Records excerpted from a collection:
(** Membership in the parameters of the specification, name by name. *)
Lemma elem_of_parameters k v opts :
  (k, v) ∈ spec.parameters opts <->
    (k = "attribute" /\ services.Attribute_ opts ≠ "" /\ v = services.Attribute_ opts)
    \/ (k = "exact" /\ services.Exact opts = true /\ v = "true")
    \/ (k = "level" /\ services.Level_ opts ≠ "" /\ v = services.Level_ opts)
    \/ (k = "name" /\ services.Name opts ≠ "" /\ v = services.Name opts)
    \/ (k = "page" /\ services.Page opts > 0 /\ v = fmt.d (services.Page opts))
    \/ (k = "pageSize" /\ services.PageSize opts > 0
        /\ v = fmt.d (services.PageSize opts))
    \/ (k = "xAntibody" /\
        exists b : bool, services.XAntibody opts = Some b
                         /\ v = if b then "true" else "false").
Proof.
  unfold spec.parameters.
  rewrite !elem_of_app, !elem_of_param, !bool_decide_eq_true.
  assert (X : (k, v) ∈ match services.XAntibody opts with
                  | Some b => [("xAntibody", if b then "true" else "false")]
                  | None => []
                  end <-> k = "xAntibody" /\
        exists b : bool, services.XAntibody opts = Some b
                         /\ v = if b then "true" else "false").
  { destruct (services.XAntibody opts) as [b|].
    - rewrite list_elem_of_singleton. split.
      + intros [= -> ->]. eauto.
      + intros (-> & b' & [= <-] & ->). done.
    - rewrite elem_of_nil. split; [done | by intros (_ & ? & ? & _)]. }
  rewrite X. tauto.
Qed.

Section Listing.
Variable env : services.Env.
Implicit Types (ctx : context.Context) (opts : services.DigimonListOptions).

(** The upstream calls of a listing: none when the request cannot be
    created, one otherwise, with the encoded parameters. *)
Lemma GetAllDigimons_calls ctx opts :
  (services.GetAllDigimons env ctx (Some opts)).2 =
    match services.request_error env ctx "GET" "https://digi-api.com/api/v1/digimon" with
    | Some _ => []
    | None => [spec.listing ctx (spec.parameters opts)]
    end.
Proof.
  unfold services.GetAllDigimons, services.NewRequestWithContext.
  change (services.digimonAPIBaseURL +:+ "/digimon")
    with "https://digi-api.com/api/v1/digimon".
  change http.MethodGet with "GET".
  unfold url.Encode. rewrite pairs_listQuery.
  fetch_cases; reflexivity.
Qed.

Lemma fetchDigimon_calls ctx url :
  (services.fetchDigimon env ctx url).2 =
    match services.request_error env ctx "GET" url with
    | Some _ => []
    | None => [spec.outbound ctx url ""]
    end.
Proof.
  unfold services.fetchDigimon, services.NewRequestWithContext.
  change http.MethodGet with "GET".
  fetch_cases; reflexivity.
Qed.

End Listing.

(* ================================================================= *)
(** * The specification of the transport client *)

(** C1. For every options value passed to [GetAllDigimons], the one
    request it sends has the query string [Encode] writes for [sent],
    and [sent] holds [name] iff [Name] is non-empty, [exact=true] iff
    [Exact] is true, [attribute] iff [Attribute] is non-empty,
    [xAntibody] (as "true" or "false") iff the pointer is non-nil,
    [level] iff [Level] is non-empty, [page] iff [Page > 0],
    [pageSize] iff [PageSize > 0], and no parameter of another name. *)
Theorem GetAllDigimons_query_parameters
    (env : services.Env) (ctx : context.Context) (opts : services.DigimonListOptions) :
  let sent := url.pairs (services.listQuery opts) in
  (forall req, req ∈ (services.GetAllDigimons env ctx (Some opts)).2 <->
     services.request_error env ctx "GET" "https://digi-api.com/api/v1/digimon" = None
     /\ req = spec.listing ctx sent)
  /\ (forall v, ("name", v) ∈ sent <-> services.Name opts ≠ "" /\ v = services.Name opts)
  /\ (forall v, ("exact", v) ∈ sent <-> services.Exact opts = true /\ v = "true")
  /\ (forall v, ("attribute", v) ∈ sent <->
        services.Attribute_ opts ≠ "" /\ v = services.Attribute_ opts)
  /\ (forall v, ("xAntibody", v) ∈ sent <->
        exists b : bool, services.XAntibody opts = Some b
                         /\ v = if b then "true" else "false")
  /\ (forall v, ("level", v) ∈ sent <-> services.Level_ opts ≠ "" /\ v = services.Level_ opts)
  /\ (forall v, ("page", v) ∈ sent <->
        services.Page opts > 0 /\ v = fmt.d (services.Page opts))
  /\ (forall v, ("pageSize", v) ∈ sent <->
        services.PageSize opts > 0 /\ v = fmt.d (services.PageSize opts))
  /\ (forall k v, (k, v) ∈ sent ->
        k ∈ ["name"; "exact"; "attribute"; "xAntibody"; "level"; "page"; "pageSize"]).
Proof.
  intros sent. subst sent. rewrite pairs_listQuery.
  split.
  { intros req. rewrite GetAllDigimons_calls.
    destruct (services.request_error env _ _ _).
    - rewrite elem_of_nil. split; [done | by intros [? _]].
    - rewrite list_elem_of_singleton. split; [done | by intros [_ ?]]. }
  repeat apply conj;
    try (intros k v H; apply elem_of_parameters in H;
                     decompose [and or ex] H; subst k;
                     apply list_elem_of_In; simpl; auto 10);
    intros v; rewrite elem_of_parameters;
    (split;
     [ intros H; decompose [and or ex] H; clear H; first [discriminate | by eauto]
     | intros H;
       repeat first [ left; split; [reflexivity | exact H] | right ];
       try (split; [reflexivity | exact H]) ]).
Qed.

(** C6. Each fetch of the transport client honours the contract: a
    transport failure gives (nil, 500, error), a status other than 200
    gives (nil, that status, an error naming the code), a body that does
    not decode gives (nil, 500, error), and only a 200 that decodes
    gives a non-nil result. *)
Theorem fetch_contract
    (env : services.Env) (ctx : context.Context) (url : string)
    (opts : option services.DigimonListOptions) :
  spec.honours env (services.decode_Digimon env) (spec.outbound ctx url "")
    (services.fetchDigimon env ctx url).1
  /\ spec.honours env (services.decode_Attribute env) (spec.outbound ctx url "")
       (services.fetchAttribute env ctx url).1
  /\ spec.honours env (services.decode_Level env) (spec.outbound ctx url "")
       (services.fetchLevel env ctx url).1
  /\ spec.honours env (services.decode_DigimonListResponse env)
       (spec.outbound ctx "https://digi-api.com/api/v1/digimon"
          (match opts with
           | Some o => url.encode (url.pairs (services.listQuery o))
           | None => ""
           end))
       (services.GetAllDigimons env ctx opts).1.
Proof.
  split; [apply fetchDigimon_honours |].
  split; [apply fetchAttribute_honours |].
  split; [apply fetchLevel_honours | apply GetAllDigimons_honours].
Qed.

(** C10. The wrappers without a context are their counterparts at the
    background context. *)
Theorem Simple_wrappers
    (env : services.Env) (id : Z) (name : string)
    (opts : option services.DigimonListOptions) :
  services.GetDigimonByIDSimple env id
    = services.GetDigimonByID env context.Background id
  /\ services.GetDigimonByNameSimple env name
       = services.GetDigimonByName env context.Background name
  /\ services.GetAllDigimonsSimple env opts
       = services.GetAllDigimons env context.Background opts.
Proof. repeat split. Qed.

(* ================================================================= *)
(** * The handlers *)

Arguments server.http_Error : simpl never.

(** The outcomes of a service call, by its invariant: an error with a
    status other than 200 and a nil pointer, or no error, status 200
    and a pointer. *)
Lemma coherent_cases {T : Type} (res : services.Result T) :
  spec.coherent res ->
  (exists code msg, code ≠ 200 /\ res = (None, code, Some msg))
  \/ (exists v, res = (Some v, 200, None)).
Proof.
  destruct res as [[p code] err]. unfold spec.coherent. simpl.
  intros [H1 H2]. destruct err as [msg|].
  - left. exists code, msg. split.
    + intros Hc. apply H1 in Hc. done.
    + destruct p as [v|]; [| done].
      assert (Some msg = None) by (apply H2; eauto). done.
  - right. assert (is_Some p) as [v ->] by by apply H2.
    exists v. f_equal. f_equal. by apply H1.
Qed.

(** A handler that calls a service and goes on with [k]. *)
Lemma bind_call_1 {A B : Type} (svc : Call A) (k : A -> server.Handler B) :
  (server.call svc ≫= k).1 = (k svc.1).1.
Proof. reflexivity. Qed.

Lemma bind_call_2 {A B : Type} (svc : Call A) (k : A -> server.Handler B) :
  (server.call svc ≫= k).2 = svc.2 ++ (k svc.1).2.
Proof. reflexivity. Qed.

Lemma bind_call_value {A B : Type} (svc : Call A) (k : A -> server.Handler B) (a : A) :
  svc.1 = a -> (server.call svc ≫= k).1 = (k a).1.
Proof. by intros <-. Qed.

(** The upstream calls of such a handler are those of the service when
    what follows calls nothing. *)
Lemma bind_call_calls {A B : Type} (svc : Call A) (k : A -> server.Handler B) :
  (forall a, (k a).2 = []) -> (server.call svc ≫= k).2 = svc.2.
Proof. intros H. by rewrite bind_call_2, H, app_nil_r. Qed.

(** It returns when what follows returns on both outcomes of the
    service. *)
Lemma bind_call_returns {T B : Type}
    (svc : Call (services.Result T)) (k : services.Result T -> server.Handler B) :
  spec.coherent svc.1 ->
  (forall code msg, code ≠ 200 -> (k (None, code, Some msg)).1 ≠ server.Panicked) ->
  (forall v, (k (Some v, 200, None)).1 ≠ server.Panicked) ->
  (server.call svc ≫= k).1 ≠ server.Panicked.
Proof.
  intros Hco Herr Hok. rewrite bind_call_1.
  apply coherent_cases in Hco as [(code & msg & Hcode & ->)|(v & ->)]; auto.
Qed.

(** [http.Error] writes its response under a code from 100 to 999 and
    panics in [WriteHeader] on any other; it calls nothing. *)
Lemma http_Error_outcome (error : string) (code : Z) :
  server.http_Error error code
  = (if bool_decide (100 <= code <= 999)
     then server.Returned (server.Error error code)
     else server.InvalidCode code, []).
Proof.
  unfold server.http_Error.
  destruct (decide (100 <= code <= 999)) as [Hv|Hv].
  - rewrite (bool_decide_true _ Hv).
    rewrite (bool_decide_false (code < 100)), (bool_decide_false (code > 999)) by lia.
    reflexivity.
  - rewrite (bool_decide_false _ Hv).
    destruct (decide (code < 100)) as [Hl|Hl].
    + by rewrite (bool_decide_true _ Hl).
    + rewrite (bool_decide_false _ Hl), (bool_decide_true (code > 999)) by lia.
      reflexivity.
Qed.

Lemma http_Error_valid (error : string) (code : Z) :
  100 <= code <= 999 ->
  server.http_Error error code = (server.Returned (server.Error error code), []).
Proof. intros Hv. by rewrite http_Error_outcome, (bool_decide_true _ Hv). Qed.

Lemma http_Error_calls (error : string) (code : Z) :
  (server.http_Error error code).2 = [].
Proof. by rewrite http_Error_outcome. Qed.

Lemma http_Error_no_nil (error : string) (code : Z) :
  (server.http_Error error code).1 ≠ server.Panicked.
Proof. rewrite http_Error_outcome. simpl. by case_bool_decide. Qed.

Lemma http_Error_no_template (error : string) (code : Z) (name : string)
    (data : server.Data) :
  (server.http_Error error code).1 ≠ server.Returned (server.RenderTemplate name data).
Proof. rewrite http_Error_outcome. simpl. by case_bool_decide. Qed.

(** It forwards the status when what follows does on the error
    outcome. *)
Lemma bind_call_forwards {T : Type} (tells_404 : bool)
    (svc : Call (services.Result T))
    (k : services.Result T -> server.Handler server.Response) :
  spec.coherent svc.1 ->
  (forall code msg, code ≠ 200 -> 100 <= code <= 999 ->
     (k (None, code, Some msg)).1 =
       server.Returned
         (if tells_404 && bool_decide (code = 404)
          then server.Error "Digimon non trouvé" 404
          else server.Error (controllers.service_error code msg) code)) ->
  spec.forwards tells_404 svc (server.call svc ≫= k).
Proof.
  intros Hco Hk code Hc Hne Hv. rewrite bind_call_1.
  apply coherent_cases in Hco as [(code' & msg & Hcode & Hres)|(v & Hres)];
    rewrite Hres in *; simpl in Hc; subst code; [| done].
  exists msg. split; [done |]. by rewrite Hk.
Qed.

(** What follows the service call, in every handler: the error branch
    on a status other than 200. *)
Ltac error_branch :=
  let code := fresh "code" in
  let msg := fresh "msg" in
  let H := fresh "Hcode" in
  intros code msg H; simpl;
  rewrite (bool_decide_true (code ≠ http.StatusOK)) by exact H; simpl;
  unfold http.StatusNotFound;
  try (case_bool_decide; simpl);
  first [ done | apply http_Error_no_nil | apply http_Error_no_template ].

(** The same for a status that a response can carry. *)
Ltac valid_error_branch :=
  let code := fresh "code" in
  let msg := fresh "msg" in
  let H := fresh "Hcode" in
  let Hv := fresh "Hvalid" in
  intros code msg H Hv; simpl;
  rewrite (bool_decide_true (code ≠ http.StatusOK)) by exact H; simpl;
  unfold http.StatusNotFound;
  try (case_bool_decide; simpl);
  rewrite ?(http_Error_valid _ _ Hv); done.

Work required: Return, line for line and unchanged, the data from its first line through the line containing "unfold spec.parameters.".

Exercise solution:
(** Membership in the parameters of the specification, name by name. *)
Lemma elem_of_parameters k v opts :
  (k, v) ∈ spec.parameters opts <->
    (k = "attribute" /\ services.Attribute_ opts ≠ "" /\ v = services.Attribute_ opts)
    \/ (k = "exact" /\ services.Exact opts = true /\ v = "true")
    \/ (k = "level" /\ services.Level_ opts ≠ "" /\ v = services.Level_ opts)
    \/ (k = "name" /\ services.Name opts ≠ "" /\ v = services.Name opts)
    \/ (k = "page" /\ services.Page opts > 0 /\ v = fmt.d (services.Page opts))
    \/ (k = "pageSize" /\ services.PageSize opts > 0
        /\ v = fmt.d (services.PageSize opts))
    \/ (k = "xAntibody" /\
        exists b : bool, services.XAntibody opts = Some b
                         /\ v = if b then "true" else "false").
Proof.
  unfold spec.parameters.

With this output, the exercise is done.